Mitch glanced up with a guilty smile. "Yeah. But a fun sin." He winked at her and walked around to the driver's seat.
"And illegal!" she shouted… still smiling.
"Actually, JD, you're the picture of health," the doctor said. "No ulcers, low stress level, and your heart sounds like a drum." The portly older man laughed as his lanky patient grinned.
"Awesome," JD replied. "I don't know why, but I had the weirdest feeling that I'd dodged a huge bullet, and I was worried it was stress or something. I've been spending so much time writing lately that I thought maybe I'd done something to myself."
They both laughed. "When is that novel coming out?" the doctor asked.
JD smiled. "Next month."
Anthony woke up with a start, reaching his hand up to rub his head for a moment. It came away hot and wet with his sweat as he swung his legs over the side of the bed and pushed himself up. He walked to the adjoining bathroom and stepped into it, getting under the shower head and turning it on, letting it rinse him off.
With a slow sigh, he turned and looked at the shower wall, remembering only fragments of the nightmare he'd had. A strange, laughing man chasing him through a hallway full of pipes. At the end, there was a massive clock, and hundreds of people inside made of little, clicking brass gears. There was a man there who looked like a bear with a human face, and his stomach burst open, and it had been full of eels instead of intestines.
He reached down, turning the water off again as he stepped out, grabbing his towel and starting to dry himself. He heard one of his children crying from somewhere down the hall. He was only two, but it seemed that nightmares were hereditary. He walked back into the bedroom, quietly keeping from waking his wife up, and stepped into the hall.
It was a relief when the little boy asked for The Cat in the Hat.

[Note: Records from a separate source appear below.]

(* ===== verification/BtrfsFsck.v ===== *)
(** The btrfs driver: checking a volume ([src/btrfs/fsck.go]).

    The result object is the second half of a pair state; a message keeps
    its format string. *)
From S2P Require Export BtrfsNode.

Record BtrfsFsckProblem := mkProblem { p_Severity : string; p_Message : string }.
Record BtrfsFsckResult := mkFsckResult {
  NodesChecked : Z; ItemsChecked : Z; Problems : list BtrfsFsckProblem; Healthy : bool
}.

Definition add_warning (msg : string) (r : BtrfsFsckResult) : BtrfsFsckResult :=
  mkFsckResult (NodesChecked r) (ItemsChecked r) (Problems r ++ [mkProblem "warning" msg]) (Healthy r).
Definition add_error (msg : string) (r : BtrfsFsckResult) : BtrfsFsckResult :=
  mkFsckResult (NodesChecked r) (ItemsChecked r) (Problems r ++ [mkProblem "error" msg]) false.
Definition count_node (r : BtrfsFsckResult) : BtrfsFsckResult :=
  mkFsckResult (w32 (NodesChecked r + 1)) (ItemsChecked r) (Problems r) (Healthy r).
Definition count_items (n : Z) (r : BtrfsFsckResult) : BtrfsFsckResult :=
  mkFsckResult (NodesChecked r) (w32 (ItemsChecked r + n)) (Problems r) (Healthy r).

Section fsck.
Context {D : Type} `{ReadWriterAt D} {env : Env}.

Abbreviation FK := (M (FileSystem D * BtrfsFsckResult)).

(** One item of a leaf: its key must be above the one before it. *)
Definition check_item (acc : byteReader * option key) : FK (byteReader * option key) :=
  let '(r, prev) := acc in
  let '(item, r) := decodeLeafItem r in
  item <- lift item ;;
  match prev with
  | Some prevKey =>
      if compareKeys (li_key item) prevKey <=? 0 then update (add_error "Item key out of order at logical 0x%x, index %d")
      else mret tt
  | None => mret tt
  end ;;
  mret (r, Some (li_key item)).

Fixpoint verify_rec (depth : nat) (addr : Z) : FK unit :=
  match depth with
  | O => lift OutOfFuel
  | S depth =>
      t <- zoom get_tc ;;
      match resolve (chunks t) addr with
      | Err _ => update (add_error "Failed to resolve logical address 0x%x: %v")
      | Panic => lift Panic
      | OutOfFuel => lift OutOfFuel
      | Ok phys =>
          buf <- catch (zoom (b_readNode phys (nodeSize t))) ;;
          match buf with
          | inr _ => update (add_error "Failed to read node at physical address 0x%x: %v")
          | inl buf =>
              update count_node ;;
              body <- lift (slice buf 32 (zlen buf)) ;;
              csumExisting <- lift (getUint32 buf 0) ;;
              (if calcCrc32c body =? csumExisting then mret tt
               else update (add_error "CRC32c checksum mismatch at logical 0x%x (phys 0x%x): got 0x%x, calculated 0x%x")) ;;
              let '(h, r) := decodeNodeHeader (mkByteReader buf 0) in
              h <- lift h ;;
              if h_level h =? 0 then
                update (count_items (h_nritems h)) ;;
                forM (seqZ 0 (h_nritems h)) (r, None) (fun _ acc => check_item acc) ;;
                mret tt
              else
                forM (seqZ 0 (h_nritems h)) r (fun _ r =>
                  let '(ptr, r) := decodeInternalPtr r in
                  ptr <- lift ptr ;;
                  verify_rec depth (ip_blockptr ptr) ;;
                  mret r) ;;
                mret tt
          end
      end
  end.

(** The level argument of the code is not looked at. *)
Definition verifyTreeChecksums (addr : Z) : FK unit := verify_rec fuel addr.

Definition fsck_pass : FK unit :=
  b <- zoom get ;;
  match sb b with
  | None => update (add_error "Btrfs superblock not loaded")
  | Some s =>
      (if Magic s =? btrfsMagic then mret tt else update (add_error "Invalid Btrfs magic: 0x%X (expected 0x%X)")) ;;
      (if SectorSize s =? 4096 then mret tt else update (add_warning "Non-standard sector size: %d")) ;;
      verifyTreeChecksums (ChunkRoot s) ;;
      verifyTreeChecksums (fsRoot b) ;;
      if extentRoot b =? 0 then mret tt else verifyTreeChecksums (extentRoot b)
  end.

Definition Fsck : BT D BtrfsFsckResult := fun b =>
  let '(r, (b, res)) := fsck_pass (b, mkFsckResult 0 0 [] true) in
  (match r with Ok _ => Ok res | Err e => Err e | Panic => Panic | OutOfFuel => OutOfFuel end, b).
End fsck.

Alexa pushed her glasses up her nose, grimacing slightly as they slid back down again. She right them, then narrowed her eyes as she leaned in closer to the plant, holding a needle and pinning the petals quietly as the examined the stamen and pistil.
She leaned back, then took off her glasses and looked at a clipboard, sighing and putting them back on as she realized she needed them to read, then quickly entered some data. For a moment, she tilted her head at the flower, tracing the branching leaf veins. What would the world be like, she wondered, if plants like this one could get up and move? Her imagination sketched out a skittering thing darting along on sturdy leaves… what if they were the dominant species? What would sapience look like, if it was descended from something photosynthetic?
She laughed and discarded the thought. It was a bit silly, after all. And she had another forty specimens to get through.
The coffin slowly lowered into the ground as the man narrowed his eyes at the headstone for a moment, flicking the ashes off the end of his cigarette as the long, wooden box was dropped into the hole. The gravedigger climbed out, nodding to the mortician, then started to shovel dirt in on top of the casket.
"So, what got this one?" he asked, grunting as he tossed in the shovel full of dirt.
"House fire," the undertaker responded.
The gravedigger shivered just a little, narrowing his eyes. "That's not the way I wanna go," he said.
"That's not the way anyone wants to go."